(* ===== verification/DemoControl.v ===== *)
(** * DemoControl: the control plane of the tiered router's demo
    (integrations/tiered-router-eg/internal/demo/{server,client}.go)

    The HTTP handlers over the store of DemoConfig, as handlers of ControlPlane; the client,
    which puts the name of a shard into the path as it is. *)
From stdpp Require Import base list gmap strings sets fin_maps.
From Stdlib Require Import ZArith Lia Ascii.
From S2P Require Import Prelude GoStrings GoHeap DemoConfig ControlPlane.

(** ** Requests *)

Inductive pattern :=
  | GetHealthz
  | GetL1
  | PostShard
  | GetL2 (shard : string)
  | PostModel (shard : string)
  | GetDump.

(** A [ShardUpdate] as it is decoded: a missing or null list is nil. *)
Record ShardJSON := mkShardJSON {
  sj_Name : string;
  sj_Target : string;
  sj_Prefixes : option (list string);
  sj_Shard : string;
  sj_Status : string;
  sj_Version : string;
}.

Definition shard_update (j : ShardJSON) (prefixes : option loc) : ShardUpdate :=
  mkShardUpdate (sj_Name j) (sj_Target j) prefixes (sj_Shard j) (sj_Status j) (sj_Version j).

(** [update.Shard = r.PathValue("shard")]. *)
Definition with_shard (u : ModelUpdate) (shard : string) : ModelUpdate :=
  mkModelUpdate shard (mu_Name u) (mu_Target u) (mu_Provider u) (mu_AuthHeader u) (mu_Profile u) (mu_BYOKKeyID u) (mu_Version u).

Definition store_error_text (e : store_error) : string :=
  match e with
  | L1VersionRequired => "l1 version is required"
  | DefaultShardRequired => "default shard is required"
  | DefaultShardUnknown name => "default shard " +:+ Quote name +:+ " is not configured"
  | ShardNameRequired => "shard name is required"
  | ShardTargetRequired name => "shard " +:+ Quote name +:+ " target is required"
  | L2ShardRequired => "l2 shard name is required"
  | L2VersionRequired shard => "l2 shard " +:+ Quote shard +:+ " version is required"
  | ModelNameRequired => "model name is required"
  | ModelTargetRequired name => "model " +:+ Quote name +:+ " target is required"
  | ModelProviderRequired name => "model " +:+ Quote name +:+ " provider is required"
  | ShardRequired => "shard is required"
  end.

(** The store and the heap it lives in. *)
Record control := mkControl { ct_heap : heap; ct_store : ConfigStore }.

Definition ct_val (y : control) : StoreVal := val_store (ct_heap y) (ct_store y).
Definition ct_ok (y : control) : Prop := forall l, owned (ct_heap y) (ct_store y) l -> l ∈ dom (ct_heap y).

(** An accepted change. *)
Inductive change := CShard (j : ShardJSON) | CModel (u : ModelUpdate).

Definition apply_change (v : StoreVal) (c : change) : StoreVal :=
  match c with
  | CShard j => (spec_shard_update (shard_update j None) (default [] (sj_Prefixes j)) v).2
  | CModel u => (spec_model_update u v).2
  end.

Section server.
(** encoding/json on the types of this package. *)
Context (encode_l1 : L1Val -> string) (encode_l2 : L2Val -> string) (encode_error : string -> string).
Context (encode_dump : L1Val * gmap string DumpL2Config -> string).
Context (decode_shard : string -> option ShardJSON) (decode_model : string -> option ModelUpdate).
(** [url.PathUnescape], the segment itself when it fails; what [http.ServeMux] answers itself. *)
Context (unescape : string -> string) (unmatched : request -> response).

(** The patterns registered with [http.ServeMux].  Segments are compared unescaped, a wildcard
    matches one segment other than "/", a path that is not clean is redirected, and a [GET]
    pattern matches [HEAD]. *)
Definition clean_path (segs : list string) : bool :=
  forallb (fun s => bool_decide (s <> "" /\ s <> "." /\ s <> "..")) segs.

Definition match_segments (get post : bool) (segs : list string) : option pattern :=
  match segs with
  | ["healthz"] => if get then Some GetHealthz else None
  | ["l1"; "shards.json"] => if get then Some GetL1 else None
  | ["l1"; "shards"] => if post then Some PostShard else None
  | ["l2"; shard; "routes.json"] => if get && bool_decide (shard <> "/") then Some (GetL2 shard) else None
  | ["l2"; shard; "models"] => if post && bool_decide (shard <> "/") then Some (PostModel shard) else None
  | ["dump"] => if get then Some GetDump else None
  | _ => None
  end.

Definition route (r : request) : option pattern :=
  let get := bool_decide (q_method r = "GET" \/ q_method r = "HEAD") in
  let post := bool_decide (q_method r = "POST") in
  match Split (q_path r) "/" with
  | "" :: segs => if clean_path segs then match_segments get post (unescape <$> segs) else None
  | _ => None
  end.

Definition writeJSON (status : Z) (body : string) : response := mkResp status true body.
Definition writeError (status : Z) (msg : string) : response := writeJSON status (encode_error msg).

(** [writeJSON(w, http.StatusOK, store.L1())]. *)
Definition answer_L1 (y : control) : control * hstate :=
  let '(c, h) := L1 (ct_store y) (ct_heap y) in
  (mkControl h (ct_store y), HDone (writeJSON 200 (encode_l1 (val_l1 h c)))).

Definition post_shard (r : request) (y : control) : control * hstate :=
  match decode_shard (q_body r) with
  | None => (y, HDone (writeError 400 "invalid shard update"))
  | Some j =>
      let '(prefixes, h) := match sj_Prefixes j with
                            | None => (None, ct_heap y)
                            | Some l => let '(p, h) := alloc (CArr l) (ct_heap y) in (Some p, h)
                            end in
      match UpsertShard (shard_update j prefixes) (ct_store y) h with
      | (Some err, s, h) => (mkControl h s, HDone (writeError 400 (store_error_text err)))
      | (None, s, h) => (mkControl h s, HReply r)
      end
  end.

Definition get_l2 (shard : string) (y : control) : control * hstate :=
  let '((c, ok), h) := L2 (ct_store y) shard (ct_heap y) in
  (mkControl h (ct_store y),
   HDone (if ok then writeJSON 200 (encode_l2 (val_l2 h c)) else writeError 404 "unknown shard")).

(** [cfg, _ := store.L2(update.Shard)]. *)
Definition answer_L2 (shard : string) (y : control) : control * hstate :=
  let '((c, _), h) := L2 (ct_store y) shard (ct_heap y) in
  (mkControl h (ct_store y), HDone (writeJSON 200 (encode_l2 (val_l2 h c)))).

Definition post_model (shard : string) (r : request) (y : control) : control * hstate :=
  match decode_model (q_body r) with
  | None => (y, HDone (writeError 400 "invalid model update"))
  | Some update =>
      match UpsertModel (with_shard update shard) (ct_store y) (ct_heap y) with
      | (Some err, s, h) => (mkControl h s, HDone (writeError 400 (store_error_text err)))
      | (None, s, h) => (mkControl h s, HReply r)
      end
  end.

Definition get_dump (y : control) : control * hstate :=
  let '((c, m), h) := Dump (ct_store y) (ct_heap y) in
  (mkControl h (ct_store y), HDone (writeJSON 200 (encode_dump (val_l1 h c, m)))).

(** A handler runs up to and including its next call to the store. *)
Definition handler_step (y : control) (st : hstate) : res (control * hstate) :=
  match st with
  | HStart r =>
      Ok match route r with
         | None => (y, HDone (unmatched r))
         | Some GetHealthz => (y, HDone (mkResp 204 false ""))
         | Some GetL1 => answer_L1 y
         | Some PostShard => post_shard r y
         | Some (GetL2 shard) => get_l2 shard y
         | Some (PostModel shard) => post_model shard r y
         | Some GetDump => get_dump y
         end
  | HReply r =>
      Ok match route r with
         | Some (PostModel shard) => answer_L2 shard y
         | _ => answer_L1 y
         end
  | HDone a => Ok (y, HDone a)
  end.

(** ** What a request asks for *)

Definition l1_reply (v : StoreVal) : response := writeJSON 200 (encode_l1 (v_l1 v)).
Definition l2_value (shard : string) (v : StoreVal) : L2Val := default (mkL2Val "" ∅) (v_l2 v !! shard).
Definition l2_reply (shard : string) (v : StoreVal) : response := writeJSON 200 (encode_l2 (l2_value shard v)).

(** Whether an update is refused does not depend on the store. *)
Definition shard_error (j : ShardJSON) : option store_error :=
  if decide (sj_Name j = "") then Some ShardNameRequired
  else if decide (sj_Target j = "") then Some (ShardTargetRequired (sj_Name j)) else None.

Definition model_error (u : ModelUpdate) : option store_error :=
  if decide (mu_Shard u = "") then Some ShardRequired
  else if decide (mu_Name u = "") then Some ModelNameRequired
  else if decide (mu_Target u = "") then Some (ModelTargetRequired (mu_Name u))
  else if decide (mu_Provider u = "") then Some (ModelProviderRequired (mu_Name u)) else None.

Definition plan_update (e : option store_error) (c : change) (reply : StoreVal -> response) : plan StoreVal change :=
  match e with
  | Some e => PAnswer (writeError 400 (store_error_text e))
  | None => PCommit c reply
  end.

Definition plan_of (r : request) : plan StoreVal change :=
  match route r with
  | None => PAnswer (unmatched r)
  | Some GetHealthz => PAnswer (mkResp 204 false "")
  | Some GetL1 => PRead l1_reply
  | Some (GetL2 shard) =>
      PRead (fun v => if decide (is_Some (v_l2 v !! shard)) then l2_reply shard v else writeError 404 "unknown shard")
  | Some GetDump => PRead (fun v => writeJSON 200 (encode_dump (v_l1 v, dump_l2 <$> v_l2 v)))
  | Some PostShard =>
      from_option (fun j => plan_update (shard_error j) (CShard j) l1_reply)
        (PAnswer (writeError 400 "invalid shard update")) (decode_shard (q_body r))
  | Some (PostModel shard) =>
      from_option (fun u => let u := with_shard u shard in plan_update (model_error u) (CModel u) (l2_reply shard))
        (PAnswer (writeError 400 "invalid model update")) (decode_model (q_body r))
  end.

(** ** One call to the store *)

(** What a step of the store by value says of its result. *)
Lemma spec_result v ev v' :
  spec_step v ev v' ->
  match ev with
  | EvL1 c => c = v_l1 v
  | EvL2 shard c ok => c = l2_value shard v /\ ok = bool_decide (is_Some (v_l2 v !! shard))
  | EvDump c m => c = v_l1 v /\ m = dump_l2 <$> v_l2 v
  | _ => True
  end.
Proof. by destruct 1. Qed.

Lemma ct_isolated y : ct_ok y -> isolated (mkSystem (ct_heap y) (ct_store y) ∅).
Proof. intros Hok. split; cbn; [set_solver|]. intros l Hl. split; [by apply Hok | set_solver]. Qed.

Lemma ct_grown y h : ct_ok y -> ct_heap y ⊆ h -> ct_ok (mkControl h (ct_store y)) /\ ct_val (mkControl h (ct_store y)) = ct_val y.
Proof.
  intros Hok Hs. destruct (store_grown (ct_heap y) h (ct_store y) Hok Hs) as [Hv Ho]. split; [|exact Hv].
  intros l Hl. apply (grown_dom (ct_heap y)); [done|]. by apply Hok, Ho.
Qed.

Lemma answer_L1_ok y : ct_ok y -> exists y', answer_L1 y = (y', HDone (l1_reply (ct_val y))) /\ ct_ok y' /\ ct_val y' = ct_val y.
Proof.
  intros Hok. unfold answer_L1. destruct (L1 _ _) as [c h] eqn:Hc.
  destruct (read_step _ _ ∅ (EvL1 (val_l1 h c)) h c (ct_isolated y Hok)) as [Hs Hsp]; [by left|].
  apply spec_result in Hsp. destruct (ct_grown y h Hok Hs) as [Hok' Hv'].
  eexists. split; [|split; [exact Hok' | exact Hv']]. by rewrite Hsp.
Qed.

Lemma L2_ok y shard :
  ct_ok y -> exists c h, L2 (ct_store y) shard (ct_heap y) = ((c, bool_decide (is_Some (v_l2 (ct_val y) !! shard))), h) /\
    val_l2 h c = l2_value shard (ct_val y) /\ ct_ok (mkControl h (ct_store y)) /\ ct_val (mkControl h (ct_store y)) = ct_val y.
Proof.
  intros Hok. destruct (L2 _ _ _) as [[c ok] h] eqn:Hc.
  destruct (L2_step _ _ ∅ shard c ok h (ct_isolated y Hok) Hc) as [Hs Hsp].
  apply spec_result in Hsp as [Hc1 ->]. destruct (ct_grown y h Hok Hs) as [Hok' Hv'].
  exists c, h. by split_and!.
Qed.

Lemma get_dump_ok y :
  ct_ok y -> exists y', get_dump y = (y', HDone (writeJSON 200 (encode_dump (v_l1 (ct_val y), dump_l2 <$> v_l2 (ct_val y))))) /\
    ct_ok y' /\ ct_val y' = ct_val y.
Proof.
  intros Hok. unfold get_dump. destruct (Dump _ _) as [[c m] h] eqn:Hc.
  destruct (read_step _ _ ∅ (EvDump (val_l1 h c) m) h c (ct_isolated y Hok)) as [Hs Hsp]; [right; eauto|].
  apply spec_result in Hsp as [Hc1 ->]. destruct (ct_grown y h Hok Hs) as [Hok' Hv'].
  eexists. split; [|split; [exact Hok' | exact Hv']]. by rewrite Hc1.
Qed.

(** An update's answer and what it left. *)
Definition updated (y : control) (r : request) (e : option store_error) (c : change) (res : control * hstate) : Prop :=
  ct_ok res.1 /\
  match e with
  | Some e => res.2 = HDone (writeError 400 (store_error_text e)) /\ ct_val res.1 = ct_val y
  | None => res.2 = HReply r /\ ct_val res.1 = apply_change (ct_val y) c
  end.

Lemma shard_error_spec j p ps v :
  (spec_shard_update (shard_update j p) ps v).1 = shard_error j /\
  (is_Some (shard_error j) -> (spec_shard_update (shard_update j p) ps v).2 = v).
Proof. unfold spec_shard_update, shard_error. cbn. repeat case_decide; cbn; split; try done; by intros []. Qed.

Lemma model_error_spec u v :
  (spec_model_update u v).1 = model_error u /\ (is_Some (model_error u) -> (spec_model_update u v).2 = v).
Proof. unfold spec_model_update, model_error. repeat case_decide; cbn; split; try done; by intros []. Qed.

Lemma model_accepted u v :
  model_error u = None -> (spec_model_update u v).2 =
    mkStoreVal (v_l1 v) (<[mu_Shard u := mkL2Val (or_string (mu_Version u) "updated")
                             (<[mu_Name u := update_model u]> (v2_Models (l2_value (mu_Shard u) v)))]> (v_l2 v)).
Proof.
  unfold spec_model_update, model_error, l2_value. do 4 (case_decide; [done|]). intros _. cbn.
  by destruct (v_l2 v !! mu_Shard u).
Qed.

******************************

# TRY IT
Output should match, line for line, the stretch of the material above from the line holding "Record control := mkControl" through the line holding "match segs with".

# WRITTEN RESPONSE
Record control := mkControl { ct_heap : heap; ct_store : ConfigStore }.

Definition ct_val (y : control) : StoreVal := val_store (ct_heap y) (ct_store y).
Definition ct_ok (y : control) : Prop := forall l, owned (ct_heap y) (ct_store y) l -> l ∈ dom (ct_heap y).

(** An accepted change. *)
Inductive change := CShard (j : ShardJSON) | CModel (u : ModelUpdate).

Definition apply_change (v : StoreVal) (c : change) : StoreVal :=
  match c with
  | CShard j => (spec_shard_update (shard_update j None) (default [] (sj_Prefixes j)) v).2
  | CModel u => (spec_model_update u v).2
  end.

Section server.
(** encoding/json on the types of this package. *)
Context (encode_l1 : L1Val -> string) (encode_l2 : L2Val -> string) (encode_error : string -> string).
Context (encode_dump : L1Val * gmap string DumpL2Config -> string).
Context (decode_shard : string -> option ShardJSON) (decode_model : string -> option ModelUpdate).
(** [url.PathUnescape], the segment itself when it fails; what [http.ServeMux] answers itself. *)
Context (unescape : string -> string) (unmatched : request -> response).

(** The patterns registered with [http.ServeMux].  Segments are compared unescaped, a wildcard
    matches one segment other than "/", a path that is not clean is redirected, and a [GET]
    pattern matches [HEAD]. *)
Definition clean_path (segs : list string) : bool :=
  forallb (fun s => bool_decide (s <> "" /\ s <> "." /\ s <> "..")) segs.

Definition match_segments (get post : bool) (segs : list string) : option pattern :=
  match segs with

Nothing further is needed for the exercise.